In this translational research, immunological mechanisms that underlie the assault of the
immune system on the brain in paraneoplastic opsoclonus-myoclonus syndrome (OMS) are under
evaluation. To test our principal hypothesis that there is an imbalance of pro-inflammatory
(Th1) and anti-inflammatory (Th2) cytokines in OMS, a comprehensive cytokine panel will be
measured by enzyme-linked immunoadsorbent assay (ELISA) and multiplexed fluorescent
bead-based immunoassay detection (LUMINEX 100 Lab MAP system)in blood and CSF of 400
children. To test the second hypothesis that cytokines could serve as biomarkers of disease
activity in OMS, cytokine concentrations will be correlated with clinical variables, such as
disease severity, OMS duration, prior relapses, and remissions, as well as immunological
variables, such as lymphocyte subset analysis.

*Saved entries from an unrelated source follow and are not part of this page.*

(* ===== verification/Prelude.v ===== *)
(** * DaygleVE-backend: a verification development

    DaygleVE-backend is the control plane of a virtualisation node: an HTTP server that
    runs as an ordinary account and manages virtual machines (libvirt/KVM), containers
    (LXC), ZFS storage, networks, backups and users, and a small root-owned broker that
    performs the privileged host operations for it over a Unix socket.  This library
    translates the sources below [src/src] into Rocq definitions, file by file and
    function by function with the names of the source, and proves what makes each part
    correct.

    ** The program and how its parts meet

    A request passes the boundary ([api/mod.rs]), is given a caller ([auth/mod.rs]),
    reaches a handler ([api/*.rs]) that checks a permission and calls services
    ([services/*.rs]).  A service keeps its records in a [JsonStore], one file per
    record, and acts on the host through [services/command.rs], which sends the command
    to the broker ([broker/client.rs], [broker/mod.rs], [broker/server.rs]) or, on a
    development host, runs it.  Changes of guests and storage run as operations of a
    journal that survives a crash.  Background tasks take backups and snapshots, fire
    schedules, renew the certificate, sample metrics and evaluate alert rules.

    The library has the same layers; a file requires the ones before it.

    Language:
    - [Prelude]: Rust's [Result], its [?], shared lemmas, tactics and hints;
    - [RustStr]: strings as Unicode scalar values with their UTF-8 bytes, the
      string functions the source uses, printing and parsing of integers;
    - [NetAddr]: the address parser of [std::net].

    Broker:
    - [BrokerArgs], [BrokerProto] ([broker/mod.rs]): the table of programs and argument
      rules; requests, their validation, frames;
    - [BrokerServer] ([broker/server.rs]): a connection, over a world of socket bytes,
      files with a schedule of faults, child processes and a log of effects;
    - [BrokerCodec]: what both ends rely on of serde_json and base64 ([CodecLaws]), with
      an instance;
    - [BrokerClient] ([broker/client.rs]), [CommandRouting] ([services/command.rs]): the
      other end, and the choice between broker and direct execution;
    - [Command]: the model of host commands the services are verified against, [Host]
      and [HasHost]: a service whose state has a host;
    - [BrokerServe] (its [serve]): the listener and its connections;
    - [BrokerSafety], [BrokerServerProofs], [BrokerLink], [BrokerStreams]: the proofs.

    State:
    - [Errors], [HttpBoundary] ([error.rs], [api/mod.rs]): errors, their statuses and
      envelopes, the headers of every answer;
    - [Validate] ([services/mod.rs]): the validators of everything that reaches a host
      command or a file name;
    - [StoreSpec]: the contract of a record store ([RecordStore]), [Store]
      ([services/store.rs]): its implementation over a file system that fails and tears
      writes, [StoreProofs] and [StoreRefinement]: the implementation keeps the
      contract;
    - [Cache]: services as state and error monad [Svc], and the cache in front of a
      store.

    Accounts:
    - [Rbac] ([auth/mod.rs], [services/auth.rs]), [Acl] ([services/acl.rs]);
    - [Totp] ([services/totp.rs]), [Throttle] ([services/login_throttle.rs]), [Users]
      with [UsersProofs] and [Sessions] ([services/auth.rs]), [LoginApi] ([api/auth.rs]);
    - [Tokens] with [TokensProofs] ([services/api_token.rs], [auth/mod.rs]), [AuditLog]
      ([services/audit.rs]).

    Host services:
    - [Operations] with [OperationsProofs] ([services/operations.rs]);
    - [Zfs] with [ZfsProofs] ([services/zfs.rs]);
    - [VmData], [DomainXml], [CloudInit], [Firewall], [Kvm], [KvmDevices],
      [KvmSnapshots], [IsoScan] ([services/kvm.rs]), with [DomainXmlProofs],
      [KvmProofs], [KvmCreateProofs] and [KvmRuns]; the host firewall of
      [services/firewall.rs] is in [Firewall] too;
    - [Lxc] with [LxcProofs] ([services/lxc.rs]); [Console] (the bridges of
      [services/command.rs] and [api/vms.rs]);
    - [Notification], [Alerts], [Schedules] with [SchedulesProofs], [Metrics] with
      [MetricsProofs], [Acme] with [AcmeProofs], [Backup] with [BackupProofs], [Library]
      with [LibraryProofs], [Pools], [Shares], [Network] and [Inventory] (gpu.rs, pci.rs,
      usb.rs), each after the file of [services/] of its name;
    - [Startup] ([config.rs], [state.rs]) and [Programs] ([main.rs],
      [bin/daygleve-broker.rs], [api/health.rs], the timers, the file of the first
      password).

    HTTP:
    - [Api]: a handler as a finite tree of typed service calls, so that what it does on
      every outcome of every call can be read off; [ApiGuests], [ApiNode],
      [ApiAccounts]: the handlers and route tables of [api/*.rs]; [ApiRouter]: the
      merged tree and the specification of what each call needs; [ApiProofs];
    - [Serving] with [ServingProofs]: the server at work, where requests and the workers
      of queued operations run as threads that interleave at every call of a service.

    ** How code becomes definitions

    A struct is a [Record], an enum an [Inductive].  A pure function is a function; a
    fallible one returns [result]; a method of a service is a computation [Svc state A],
    the state being its locked fields, its store and its host.  A method that holds its
    lock throughout is one step; where other requests run in between (the login, a
    backup, an issuance, a tick over schedules) the critical sections are definitions of
    their own and the theorem quantifies over what happens between them.  Integers are
    [N] or [Z] with wrapping, saturation and overflow written out where the source has
    a width; metrics and alert thresholds are binary64 numbers.  Text is [str], whose
    [len] is the length in bytes.

    Code outside the repository is a parameter: the schema crate's records are declared
    with the fields the source reads; argon2, SHA-256, HMAC, base32 and base64,
    serde_json, chrono and the cron library, lettre and reqwest, instant_acme, rcgen and
    the TLS listener, the host tools, randomness and clocks are functions or computations
    the definitions take.  A theorem that needs a law of one of them names it as a
    hypothesis, and its witness instantiates it.

    ** What the theorems show

    - The broker does to the host at most the one effect of a validated request of an
      authorised peer, and accepted requests are confined in path, shape and length
      ([BrokerSafety], [BrokerServerProofs]); client, socket and server together are the
      model of commands the services use, streams included ([BrokerLink],
      [BrokerStreams]), and the ZFS service cannot tell the broker from direct execution
      for the names and sizes the broker takes, SMART reports aside ([ZfsProofs]).  [Console] shows that an attached console has sent a request the
      broker accepts, and that a bridge carries, in order, what precedes its end.
    - A record is replaced as a whole or not at all, and the files refine a map of
      records under any faults ([StoreProofs], [StoreRefinement]).
    - Authorization is exactly role table and grants ([Rbac]); the accounts keep an
      administrator, unique names and a coherent cache ([UsersProofs]); a login has
      checked every factor, sessions and tokens end when they should, guessing is
      locked out ([Sessions], [LoginApi], [TokensProofs]); every call a handler makes is
      permitted ([ApiProofs]); and so it stays in every interleaving of requests and
      workers, with requests dropped on the way, where a change of guests, storage or
      devices has its record written before it is begun, except for the calls that
      [ApiRouter.unrecorded] lists, which the source journals late or not at all
      ([ServingProofs]).
    - The journal is durable before the host is touched and repairs need a fresh
      approval and act on its findings alone ([OperationsProofs]); VM data outlives every
      request that does not destroy it, creates are all or nothing but for the cases that
      the finding on [create] names, the domain document of a record of valid names reads
      back as the record ([KvmProofs], [KvmCreateProofs], [DomainXmlProofs]); containers, disks, bridges,
      shares, devices, pools and install media have the corresponding theorems.
    - Backups, retention, restores, schedules, alerts, downloads, uploads, metrics and
      the certificate: who may run, what is kept, that every tick comes to its end.

    Some theorems state what the code does where that is not what it means to do (a
    mounted NVMe partition that is not noticed, a deleted schedule that comes back, the
    SMART report that reads nothing): they are proved of the same definitions.

    ** Bounds and fuel

    Recursion is structural where it can be.  The printing of a number ([dec]) has its
    bit length as fuel; reading frames ([receive], [feed]) and cutting chunks have the
    number of bytes, of which every round consumes at least one; [strip_0x] and
    [prune_loop] have the length of their argument.  The ISO walk ([scan_loop]) returns
    [None] without fuel, and [iso_listing_exact] gives, for any directory contents, an
    amount that is enough: the depth is at most [ISO_SCAN_DEPTH].  The source's own
    bounds are kept as constants: frames of 1 MiB, 256 arguments, symbolic links
    followed 40 times, six requests of a download, 30 polls of an order, 50,000 samples,
    5,000 audit events, 5 login attempts.

    ** What is not modelled

    - Waiting and logging: the intervals of the timers, the calls that serve a socket.
      Each turn of a loop is a definition, and so are both [main]s over the calls they
      make.
    - tower's layers other than [request_id] and the CORS origins: body limit, tracing,
      static files; percent-decoding and JSON extraction of axum.
    - Constructors that only record directories ([Services::new]) and the broker marker
      of [services/mod.rs], which nothing calls.
    - Starting and killing processes: an execution is a parameter, its timeout an
      outcome.
    - Parallelism within one critical section: locks are taken as the source takes them,
      so a step is atomic; the file system is not shared with other programs, and holds
      no symbolic links below the state directory except where [BrokerServer] follows
      them.

    ** Limits

    In [Serving] the services are a function of the calls, so that its theorems hold for
    any services; the theorems about a service are about its own definitions, from any
    state.  The broker's connections are served one after the other, where the source
    runs them in tasks of their own: two connections that rewrite the same container
    configuration at once are outside the model.  What remains in the sources is
    constructors, markers, comments and tests. *)

From Stdlib Require Export Bool ZArith Lia.
From stdpp Require Export base tactics gmap numbers strings list.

The cytokine 'biomarker profile' could aid
decision making for early intervention by identifying children at high risk for relapse and
poor outcome and allow targeting of the most implicated inflammatory cytokines by cytokine
therapies. To test our third hypothesis that lack of response to immunotherapy is due in
part to failure to increase the expression of anti-inflammatory Th2 cytokines, we will
determine the longitudinal effects of standard immunotherapy, such as steroids, ACTH, IVIg,
and chemotherapy, given in the course of clinical care on the cytokine profile. This
research could lead to the application of commercially-available cytokines and cytokine
blockers or to the development of new ones for OMS.